►

(* ===== verification/Prelude.v ===== *)
(** * A verification library for the PMDK sources of this repository

    PMDK (here under [src/pmdk-1.5/src]) is a set of C libraries for storage on
    byte-addressable persistent memory.  This library models the parts that decide whether
    data survives a power failure and the data structures they rest on, and proves
    them correct, or shows on a concrete run where they are not.

    ** The program and the files that model it

    - [libpmem] ([libpmem/pmem.c], [x86_64/init.c], [x86_64/flush.h]): writing back cache lines,
      fences, copies.  [Memory.v] is a byte memory (a finite map from addresses to bytes) with
      little-endian words; [Pmem.v] adds the trace of stores, line write-backs and fences and the
      relation [crash_at]: after a power failure every aligned 8-byte word holds one of the values it has had
      since the last write-back that a fence has completed.  Everything below stores through
      [Pmem.v] or through an interface it satisfies.
    - [common/util.c], [util.h]: [Util.v] (Fletcher64 checksums, [util_is_zeroed], bit operations).
    - [libpmemblk]: blocks of a fixed size, written atomically.  [btt.c] implements it with a
      free block per lane, a map and a log ([flog]) over five callbacks of [blk.c].
      [BttLayout.v]: on-media formats and geometry ([btt_layout.h]).  [Btt.v]: every function of
      [btt.c].  [BttSpec.v]: what a namespace must promise (class [NsSpec]) and the abstract
      block device.  [BttRun.v], [BttRefine.v]: execution of the operations and their
      refinement.  [BttInit.v], [BttFresh.v]: opening and laying out a namespace.
      [BttCrash.v]: recovery after a failure at any point.  [BttCheck.v]: the offline check.
      [Blk.v]: [blk.c] (namespace callbacks, lanes, create, open, read, write, set, check).
      [BlkSpec.v] shows that its callbacks are a namespace in the sense of [NsSpec], [BlkCreate.v]
      builds a concrete pool, [BlkTheorems.v] states the results.
    - [libpmemlog] ([log.c]): an append-only log.  [Log.v] (operations), [LogSpec.v] (invariant and
      abstract log), [LogTheorems.v].
    - [libpmemobj/ulog.c]: the log of changes that transactions replay.  [Ulog.v] (every function,
      and the persistence functions of [pmemops.h] and [obj.c] for a pool without replicas),
      [UlogSpec.v] (meaning of entries, class [OpsSpec] of persistence functions), [UlogEntry.v]
      (encoding of entries), [UlogTheorems.v].
    - [libpmemobj/ravl.c]: the relaxed AVL tree that the allocator and transactions search.
      [Ravl.v] (every function, on a heap of nodes with parent pointers), [RavlTree.v] (trees,
      contexts, ordering, ranks), [RavlBalance.v] (rebalancing on trees), [RavlRun.v], [RavlSearch.v]
      (the heap code computes the tree functions; class [CompareOk] of
      comparison callbacks), [RavlTheorems.v] (sorted-list specification).
    - [libpmemobj/memops.c]: operations, that collect changes in a shadow log and make them all at
      once through the unified log.  [Memops.v] (every function), [MemopsMerge.v] (the shadow log
      means what was asked for), [MemopsRedo.v] (logs of value entries, storing and recognising
      them), [MemopsCrash.v] (power failures; class [OrderedOps] of platforms that write back in order),
      [MemopsExample.v] (a concrete operation; torn logs by enumeration), [MemopsTheorems.v].
      [MemopsTx.v] (logs of snapshots; snapshots and stores of a transaction,
      undone or committed).
    - [libpmemobj/lane.c]: every thread works in a lane, that has two redo logs and an undo log in the
      pool.  [Lane.v] (layout, initialisation, recovery and check of the lanes), [LaneTheorems.v].
      [LaneHold.v] (the records of a thread and how it takes and releases a lane) and
      [LaneHoldTheorems.v] (the threads of a process as a system of steps).
    - [libpmemobj/cuckoo.c]: the hash table that finds the record of a pool.  [Cuckoo.v] (every function),
      [CuckooTheorems.v].
    - The free blocks of the allocator.  [Vecq.v]: the ring-buffer queue of [common/vecq.h].
      [Container.v]: memory blocks, addresses of the heap ([memblock.h], [heap_layout.h]) and the interface of a
      container ([container.h]) with its promise, the class [BlockContainer].
      [ContainerSeglists.v] and [ContainerRavl.v]: the two implementations
      ([container_seglists.c] over the queue, [container_ravl.c] over the tree).  [Bucket.v]:
      [bucket.c], proved against the interface only, and the results.
    - [libpmemobj/memblock.c], [heap_layout.h]: chunks, runs of small units with a bitmap, object headers.  [Memblock.v]
      (every function), [MemblockFree.v] (free units of a bitmap), [MemblockRun.v] (geometry and initialisation of runs),
      [MemblockHdr.v] (headers and addresses of blocks), [MemblockTheorems.v]; [MemblockAlloc.v] and [MemblockAllocTheorems.v]
      (allocating and freeing units through an operation of [memops.c]).
    - [libpmemobj/alloc_class.c]: which unit size serves a request.  [AllocClass.v] (every function), [AllocClassTheorems.v].
    - [libpmemobj/recycler.c]: runs with free units.  [Recycler.v] (every function), [RecyclerTheorems.v].
    - [libpmemobj/heap.c]: zones of chunks and the bucket of free ones.  [Heap.v] (the huge side, creation, check), [HeapZone.v]
      (a zone as a sequence of segments; headers of free chunks; class [ExactContainer]; the invariant, neighbours, merging and splitting), [HeapExample.v] (a small heap and its crashes), [HeapTheorems.v].  [HeapRun.v] (arenas, the
      buckets of runs, start and end of the heap), [HeapRunTheorems.v].
    - [libpmemobj/palloc.c]: reservations and actions that are published in one operation.  [Palloc.v], [PallocTheorems.v].
    - [libpmemobj/pmalloc.c]: the allocator in the context of a lane, its start and end, and the handlers of allocation classes and of the
      size of the heap.  [Pmalloc.v] (every function).
    - [libpmemobj/list.c]: doubly-linked circular lists in the pool, changed atomically by an operation in a lane.  [ObjList.v] (every function),
      [ObjListSpec.v] (rings and sequences), [ObjListRun.v] (the requests of an operation, in a lane), [ObjListTheorems.v].
    - [libpmemobj/tx.c]: transactions.  [Tx.v] (every function but those of the control interface: stages, locks, ranges, snapshots,
      objects).  [TxRanges.v] (the tree of ranges as a sorted list), [TxAdd.v] (the loop of
      [pmemobj_tx_add_common] against the class [SnapshotSpec] of snapshots), [TxProgram.v] (rolling back around locks;
      snapshots on the undo log of a lane, an instance of the class; programs of snapshots and stores, and their abort), [TxCommit.v]
      (the outermost begin and end), [TxExample.v] (a concrete pool, and runs that go wrong), [TxStages.v] (which calls keep a transaction
      well formed), [TxTheorems.v].
    - [Prelude.v] (this file): integers of fixed width, the state and error monad, arrays,
      tactics and the hint database [pmdk].

    ** How code is translated

    A C function is a Rocq function into the monad [M S A] below: explicit state, and a result that is
    a value, an [errno] or [Undef].  [Undef] stands for what the C program must not do: an index out of
    range, a read through [NULL], an assertion that fails, a loop that does not end.
    Theorems therefore show that a call returns [Ok], not only what it returns if it does.  Integers are
    [Z] with the wrap-around written where the C expression can leave its width.
    Functions are single-threaded: a lock that is already held makes the call [Undef].  Only the locks of
    lanes are followed through the interleavings of threads.
    Code outside the repository's sources (allocation, [mmap], callbacks of the user) is an argument.
    A result that the code discards is discarded in the model ([ignore]): the allocator and the lists go on when an entry could not be added
    to an operation.
    Sources are read as for a build without [PMDK_NO_TX]: the build script makes both variants, and with it the ranges and
    snapshots of [tx.c] are compiled out, so that the theorems on transactions say nothing about that variant.
    Addresses of the flush loop do not wrap around at 2^64, and a copy of a range onto itself, which [memmove_nodrain] skips, is not made by the callers in the model.

    ** What is shown

    - Crash atomicity: a block write of [libpmemblk], an append of [libpmemlog] and a replay of
      the unified log interrupted at any event, with any loss that [crash_at] allows, leave a state
      from which opening or recovering gives either the old or the new contents (on a pool of [libpmemblk] that is laid out)
      ([pmemblk_write_crash_atomic], [pmemlog_appendv_crash_atomic],
      [pmemlog_rewind_atomic], [ulog_process_restart]) and durability of what has returned
      ([pmemblk_write_durable], [pmem_persist_durable]); the first write to a new pool, which lays it out, is described without failures
      ([pmemblk_create_fresh]).  A redo operation of [libpmemobj] is
      atomic in the same sense ([operation_finish_crash_atomic]) on platforms that write back in the
      order of the calls, under the assumption that the checksum tells a torn log from a
      complete one; [MemopsExample.v] decides that assumption for a concrete log.  In all theorems on operations and transactions the
      entries fit in the base buffer of the log; chained logs are modelled in [Ulog.v] and [Memops.v] but no theorem covers them.
    - Composition: an operation on a new context has the effect of its requests made one after the other,
      whatever is merged and however often the shadow log grows ([operation_redo_applies]); every sequence of insertions and
      best-fit removals on a bucket that meets the conditions of its container conserves the blocks, whichever it has
      ([bucket_conserves]; a full queue whose front is not at a multiple of twice its capacity is excluded, since growing it loses blocks), and the two containers answer with blocks of the same size
      ([containers_agree]).
    - Transactions: whatever a transaction stored over ranges it had snapshotted before, processing the undo log
      restores the memory ([operation_undo_rolls_back]), finishing the operation keeps it
      ([operation_undo_commits]), and opening a pool rolls back every lane ([lane_recovery_rolls_back]).
      One level up, in [tx.c]: adding a range snapshots every byte of it that no range of the transaction has yet, and none
      twice ([pmemobj_tx_add_range_covers]); from begin to end, an aborted transaction leaves no trace in the
      ranges it added ([pmemobj_tx_aborted_no_trace]) and a committed one keeps its stores
      ([pmemobj_tx_committed_keeps]); an abort in a nested transaction unwinds all of them ([pmemobj_tx_abort_unwinds]); the record of a thread stays
      well formed under every sequence of calls the stages allow ([tx_calls_well_formed]).
    - Lists: [list_insert], [list_remove] and [list_move] act on sequences of objects; they give back the lane and the locks, change no other word of the heap, and
      leave the memory as it was when a lock cannot be taken
      ([list_insert_refines], [list_remove_refines], [list_move_refines], [list_move_within]).
    - Allocation: units of runs are allocated and freed together with the stores of the same operation, at once and atomically under crashes
      ([run_requests_applied], [run_requests_crash_atomic]); a block is found again from the address of its data, in the first 65536 units of a run
      ([memblock_offset_roundtrip]); the free blocks that are found in a bitmap are the maximal ones, and a new run is free
      ([run_free_blocks], [memblock_run_init_free]); a request gets the class with the least waste ([alloc_class_by_alloc_size_serves]), and in the default collection, which is made exactly when all of its 76 allocations
      succeed, one that serves it ([alloc_class_collection_new_ok]), and the smallest run that has room ([recycler_get_best]); chunks are handed out, split, given back and
      merged without overlap or loss ([heap_get_bestfit_serves], [heap_free_chunk_reuse_merges]) and the check accepts them
      ([heap_verify_zone_accepts]); a thread's bucket gets exactly the free units of a run and serves requests from them
      ([heap_run_reuse_fills], [heap_get_bestfit_run_serves]); the locks of the actions of an operation are taken once and given back
      ([palloc_exec_actions_locks]).
    - Threads: for every interleaving of the compare-and-swaps of [get_lane], a lane has one holder and its release
      succeeds ([lanes_exclusive]); a thread gets a lane when one is free ([lane_hold_returns]).
    - Refinement: the hash table acts on a finite map ([cuckoo_insert_refines],
      [cuckoo_get_remove]), the operations of [libpmemblk] act on an array of blocks, those of [libpmemlog] on
      a byte string, those of the tree on a sorted list, with their invariants preserved and
      every error branch described.
    - Formats: information block, log entries and checksums round-trip; the check of [btt.c]
      decides exactly the consistency that the operations preserve.
    - Limits: [stale_footer_corrupts] is a run of the code that goes wrong; [HeapExample.v], [TxExample.v] and the end of
      [Pmalloc.v] hold more of them.

    ** Fuel

    Loops that are not structural take fuel and are [Undef] without it, so every theorem that a call
    returns [Ok] shows that the fuel was enough.  The fuel of the flush loop is the number of lines
    of the range plus one; that of the loops of [btt.c] is the number of arenas, map entries or lanes; that
    of a walk over a log bounds the entries, and is a hypothesis there, because a
    damaged log can make the walk endless; that of an operation is more than the number of its
    entries (an operation of [list.c] has at most 16, so that its shadow log does not grow); that of [get_lane] is the number of lanes, enough when one of them is free; that of the loops over chunks is
    the size of the zone; that of the loop over the ranges of a transaction ([ranges_fuel]) is their number plus two; that of the tree operations is an upper bound on the
    height, which the theorems bound by the number of nodes.

    ** Not modelled

    Threads beyond the locks of lanes, pool sets and the mapping of files
    ([common/set.c], [mmap.c]: operating-system calls), replicas and [librpmem] (network),
    the volatile allocators ([libvmem], [jemalloc]: vendored), tools, tests, C++ bindings and the
    applications in the other directories of the repository.  Of
    [libpmemobj]: the locks in the pool ([sync.c]: the locks of a transaction and of lists are a set
    of held ones), statistics and the registration of the control interface.  The theorems on lists are not about the
    variants that also allocate or free the object ([list_insert_new], [list_remove_free]), and not about power failures.  The theorems on transactions are about ranges and locks, not
    about the objects allocated in them; a power failure in a transaction is covered at the level of
    [memops.c] only, and one in [palloc_publish] is not. *)

From stdpp Require Import base gmap list numbers.
Local Open Scope Z_scope.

◄

What you have to do: As listed above, the lines from the line with "and the abstract" to the line with "- [libpmemobj/ulog.c]: the" are to be echoed exactly, with both ends included and nothing added.

Exercise response:
      [btt.c].  [BttSpec.v]: what a namespace must promise (class [NsSpec]) and the abstract
      block device.  [BttRun.v], [BttRefine.v]: execution of the operations and their
      refinement.  [BttInit.v], [BttFresh.v]: opening and laying out a namespace.
      [BttCrash.v]: recovery after a failure at any point.  [BttCheck.v]: the offline check.
      [Blk.v]: [blk.c] (namespace callbacks, lanes, create, open, read, write, set, check).
      [BlkSpec.v] shows that its callbacks are a namespace in the sense of [NsSpec], [BlkCreate.v]
      builds a concrete pool, [BlkTheorems.v] states the results.
    - [libpmemlog] ([log.c]): an append-only log.  [Log.v] (operations), [LogSpec.v] (invariant and
      abstract log), [LogTheorems.v].
    - [libpmemobj/ulog.c]: the log of changes that transactions replay.  [Ulog.v] (every function,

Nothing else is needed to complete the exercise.